Gibbs sampling:
- Looking for the most conserved (and unknown) pattern of a given fixed length
in a set of sequences.
- The algorithm works iteratively, repeating some
operations until some stopping condition is met (usually, pattern quality).
- The results are represented as weight matrices or logos.
- The score measures the significance of alignments sampled.
Disadvantage:
Due to the take of random decisions, this algorithm does not guarantee that
the actual best conserved pattern will be found having the highest score,
and converging to a local maximum, rather than to the global one. Therefore,
more than one running over the same input is recommended.

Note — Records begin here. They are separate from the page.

(* ===== verification/Volumes.v ===== *)
(** Inspecting a disk image, src/src/inception.rs: the container (lines 640-741),
    the file system of a volume (1331-1354, 1642-1738), the session with its
    volumes (133-141, 286-340) and their selection (488-534). Container and file
    system parsers are crates. *)

From S2P Require Import Prelude Bytes Utf8 Stream Compression NvList Encrypted EncryptedDnode Paths.
From S2P Require Import Snapshots.
From S2P Require Import Operations Image DiskImage Partitions.

(** ** Crates *)

Inductive FatVariant := VariantFat12 | VariantFat16 | VariantFat32 | VariantExFat.

(** What the code calls of the crates qcow2, vmdk, ntfs, fat and ext4-view. The
    readers are handed a cursor over an image or the image itself. *)
Class DiskCrates := {
  Qcow2Reader : Type;
  qcow2_from_reader : ImageRead -> result Qcow2Reader;
  virtual_disk_size : Qcow2Reader -> Z;
  qcow2_read : Qcow2Reader -> Z -> Z -> result (list Z);
  VmdkReader : Type;
  vmdk_open_on_device : ImageRead -> result VmdkReader;
  virtual_size : VmdkReader -> Z;
  vmdk_read_at : VmdkReader -> Z -> Z -> result (list Z);
  ntfs_new : ImageRead -> result unit;
  fat_open : ImageRead -> result FatVariant;
  ext4_load : ImageRead -> result unit;
}.

(** ** The container (lines 66-88, 640-741) *)

Inductive DiskContainerKind := ContainerRaw | ContainerQcow2 | ContainerVmdk.

Section container.
Context `{DiskCrates}.

Record QcowImage := { qc_reader : Qcow2Reader; qc_length : Z }.

(** [seek] and [read_exact] of the reader behind the lock. *)
Definition QcowImage_read_exact_at (self : QcowImage) (offset n : Z) : result (list Z) :=
  let! end_ := ok_or (checked_add offset n) (Msg "QCOW2 virtual read offset overflows" []) in
  fail! qc_length self <? end_
    with Msg "QCOW2 virtual read [{offset}, {end}) exceeds {} bytes" [offset; end_; qc_length self] in
  qcow2_read (qc_reader self) offset n.

Definition QcowImage_image (self : QcowImage) : ImageRead :=
  {| image_len := qc_length self; image_read := QcowImage_read_exact_at self |}.

Definition VmdkImage_image (self : VmdkReader) : ImageRead :=
  {| image_len := virtual_size self; image_read := vmdk_read_at self |}.

(** [windows(n).any(..)] over the bytes of a pattern of that length. *)
Fixpoint has_window (pattern l : list Z) : bool :=
  match l with
  | [] => false
  | _ :: rest => bytes_eqb (ztake (len pattern) l) pattern || has_window pattern rest
  end.

Definition starts_with (pattern l : list Z) : bool := bytes_eqb (ztake (len pattern) l) pattern.

Definition open_disk_container (source : ImageRead) : result (DiskContainerKind * ImageRead) :=
  let! header := image_read source 0 512 in
  let! magic := slice header 0 4 in
  if bytes_eqb magic [81; 70; 73; 0xfb] then
    let! version_bytes := slice header 4 8 in
    let version := be_val version_bytes in
    fail! negb ((2 <=? version) && (version <=? 3))
      with Msg "QCOW version {version} is not supported; inception mode requires a self-contained QCOW2 v2 or v3 image" [version] in
    let! reader := with_context "opening QCOW2 container" [] (qcow2_from_reader source) in
    Ok (ContainerQcow2, QcowImage_image {| qc_reader := reader; qc_length := virtual_disk_size reader |})
  else if bytes_eqb magic (bytes_of_string "KDMV") then
    let! reader := with_context "opening VMDK container" [] (vmdk_open_on_device source) in
    Ok (ContainerVmdk, VmdkImage_image reader)
  else
    fail! starts_with (bytes_of_string "# Disk DescriptorFile") header || has_window (bytes_of_string "createType") header
      with Msg "this is a VMDK descriptor that references external extent files; inception mode currently supports self-contained monolithicSparse VMDK files only" [] in
    Ok (ContainerRaw, source).
End container.

(** ** The file system of a volume *)

Inductive FilesystemKind := Ntfs | Fat12 | Fat16 | Fat32 | Exfat | Ext4.

Record VolumeInfo := {
  vi_selector : list Z; vi_scheme : list Z; vi_partition : Z; vi_offset : Z; vi_length : Z;
  vi_partition_type : list Z; vi_name : list Z; vi_filesystem : option FilesystemKind; vi_diagnostic : option error;
}.

Definition volume_info (layout : PartitionLayout) (filesystem : option FilesystemKind) (diagnostic : option error) : VolumeInfo := {|
  vi_selector := pl_selector layout; vi_scheme := pl_scheme layout; vi_partition := pl_partition layout;
  vi_offset := pl_offset layout; vi_length := pl_length layout; vi_partition_type := pl_partition_type layout;
  vi_name := pl_name layout; vi_filesystem := filesystem; vi_diagnostic := diagnostic |}.

Definition is_power_of_two (n : Z) : bool := (0 <? n) && (Z.land n (n - 1) =? 0).

Definition looks_like_fat (boot : list Z) : result bool :=
  let! bytes_per_sector := slice boot 11 13 in
  let! sectors_per_cluster := index boot 13 in
  let! reserved_sectors := slice boot 14 16 in
  let! fat_count := index boot 16 in
  let! total_sectors_16 := slice boot 19 21 in
  let! total_sectors_32 := slice boot 32 36 in
  let! signature := slice boot 510 512 in
  Ok (bytes_eqb signature [0x55; 0xaa] && bool_decide (le_val bytes_per_sector ∈ [512; 1024; 2048; 4096])
      && is_power_of_two sectors_per_cluster && negb (le_val reserved_sectors =? 0)
      && bool_decide (fat_count ∈ [1; 2])
      && (negb (le_val total_sectors_16 =? 0) || negb (le_val total_sectors_32 =? 0))).

Definition fat_kind (variant : FatVariant) : FilesystemKind :=
  match variant with
  | VariantFat12 => Fat12
  | VariantFat16 => Fat16
  | VariantFat32 => Fat32
  | VariantExFat => Exfat
  end.

(** The layout of the whole disk as one volume (lines 307-316, 1341-1349). *)
Definition raw_layout (length : Z) : PartitionLayout := {|
  pl_selector := bytes_of_string "raw"; pl_scheme := bytes_of_string "raw"; pl_partition := 0; pl_offset := 0;
  pl_length := length; pl_partition_type := bytes_of_string "unpartitioned"; pl_name := [] |}.

Section probe.
Context `{DiskCrates} `{Crc32}.

(** A file system it is, or the reason why not. Nothing in it is an error. *)
Definition probe_filesystem (sliced : SlicedImage) (layout : PartitionLayout) (boot : list Z) : result VolumeInfo :=
  let image := SlicedImage_image sliced in
  let! oem := slice boot 3 11 in
  if bytes_eqb oem (bytes_of_string "NTFS    ") then
    catch (ntfs_new image) (fun _ => Ok (volume_info layout (Some Ntfs) None))
      (fun error => Ok (volume_info layout None (Some (Context "invalid NTFS: {error}" [] error))))
  else
    let! fat := if bytes_eqb oem (bytes_of_string "EXFAT   ") then Ok true else looks_like_fat boot in
    let unrecognized := volume_info layout None (Some (Msg "no supported filesystem signature was found" [])) in
    if fat then
      catch (fat_open image) (fun variant => Ok (volume_info layout (Some (fat_kind variant)) None))
        (fun error => Ok (volume_info layout None (Some (Context "invalid FAT-family filesystem: {error}" [] error))))
    else if 1082 <=? pl_length layout then
      catch (SlicedImage_read_exact_at sliced (1024 + 56) 2) (fun magic =>
          if bytes_eqb magic [0x53; 0xef] then
            catch (with_context "opening ext filesystem" [] (ext4_load image)) (fun _ => Ok (volume_info layout (Some Ext4) None))
              (fun error => Ok (volume_info layout None (Some (Context "invalid ext filesystem: {error:#}" [] error))))
          else Ok unrecognized)
        (fun _ => Ok unrecognized)
    else Ok unrecognized.

Definition probe_volume (source : ImageRead) (layout : PartitionLayout) : result VolumeInfo :=
  catch (SlicedImage_new source (pl_offset layout) (pl_length layout)) (fun sliced =>
      catch (SlicedImage_read_exact_at sliced 0 512) (probe_filesystem sliced layout)
        (fun error => Ok (volume_info layout None (Some (Context "reading boot sector: {error:#}" [] error)))))
    (fun error => Ok (volume_info layout None (Some error))).

Definition discover_partitions (source : ImageRead) : result (list PartitionLayout) :=
  let! gpt := discover_gpt source in
  match gpt with
  | Some result => Ok result
  | None =>
      let! raw := probe_volume source (raw_layout (image_len source)) in
      match vi_filesystem raw with
      | Some _ => Ok []
      | None => discover_mbr source
      end
  end.

(** ** The session *)

Record InceptionSession := {
  se_source : ImageRead; se_image_path : list Z; se_stored_size : Z; se_disk_size : Z;
  se_container : DiskContainerKind; se_image_offset : Z; se_volumes : list VolumeInfo;
}.

Definition inspect_source_at (source : ImageRead) (image_path : list Z) (image_offset : Z) (image_length : option Z)
  : result InceptionSession :=
  fail! image_len source <? image_offset
    with Msg "nested image offset {image_offset} exceeds ZFS file size {}" [image_offset; image_len source] in
  let! rest := sub (image_len source) image_offset in
  let stored_size := default rest image_length in
  let! window := SlicedImage_new source image_offset stored_size in
  fail! stored_size <? 512 with Msg "nested image window is only {stored_size} bytes" [stored_size] in
  let! (container, source) := open_disk_container (SlicedImage_image window) in
  let disk_size := image_len source in
  fail! disk_size <? 512 with Msg "nested virtual disk is only {disk_size} bytes" [disk_size] in
  let! layouts := discover_partitions source in
  let layouts := match layouts with [] => [raw_layout disk_size] | _ => layouts end in
  let! volumes := map_res (probe_volume source) layouts in
  Ok {| se_source := source; se_image_path := image_path; se_stored_size := stored_size; se_disk_size := disk_size;
        se_container := container; se_image_offset := image_offset; se_volumes := volumes |}.
End probe.

(** [str::eq_ignore_ascii_case] *)
Definition to_ascii_lowercase (b : Z) : Z := if (65 <=? b) && (b <=? 90) then b + 32 else b.
Definition eq_ignore_ascii_case (a b : list Z) : bool := bytes_eqb (map to_ascii_lowercase a) (map to_ascii_lowercase b).

Definition select_volume (self : InceptionSession) (selector : option (list Z)) : result VolumeInfo :=
  match selector with
  | Some selector =>
      ok_or (List.find (fun volume => eq_ignore_ascii_case (vi_selector volume) selector) (se_volumes self))
        (Msg "volume {selector:?} was not found (available: {})" [])
  | None =>
      match List.filter (fun volume => bool_decide (is_Some (vi_filesystem volume))) (se_volumes self) with
      | [only] => Ok only
      | [] => Err (Msg "{} contains no supported NTFS, FAT, exFAT, or ext filesystem" [])
      | _ => Err (Msg "{} contains multiple supported volumes ({}); choose one with --volume" [])
      end
  end.

Definition volume_source (self : InceptionSession) (volume : VolumeInfo) : result SlicedImage :=
  SlicedImage_new (se_source self) (vi_offset volume) (vi_length volume).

Example (AlignAce output):
Motif 1
GCAAAGCGTGA 0 13 0
GCACTGCCTGA 0 218 1
GCCCAGCGTGA 0 486 1
GCATTGCGGGC 1 251 0
GCAGAGCCCGA 1 440 1
GAAAAGCGCGC 2 312 1
GCACTGCCCGA 2 446 0
CCATTGCCCGA 3 196 0
GCAAAGCCTGA 4 100 1
GAGTAGCCTGA 4 155 0
GCAGAGCCTGC 4 348 1
*** *******
MAP Score: 15.1348
|
Example (makelogo output):
Algorithm.
Given n input sequences.
Starting step:
Select randomly one subsequence of fixed length from each input sequence to
build the initial set of occurences (pattern or motif).
Iteration step:
- Choose one input sequence
- Extract the occurence of this sequence and build a weight matrix with the
rest of occurences.
- Use this matrix to score every segment of the fixed length in the selected
sequence (sampling).
- Choose "randomly" a new occurrence in the selected sequence according
to the scores obtained by every segment candidate to be the new one.
- Add the new occurences to the output set.
- Repeat until no improvement (score) is reached.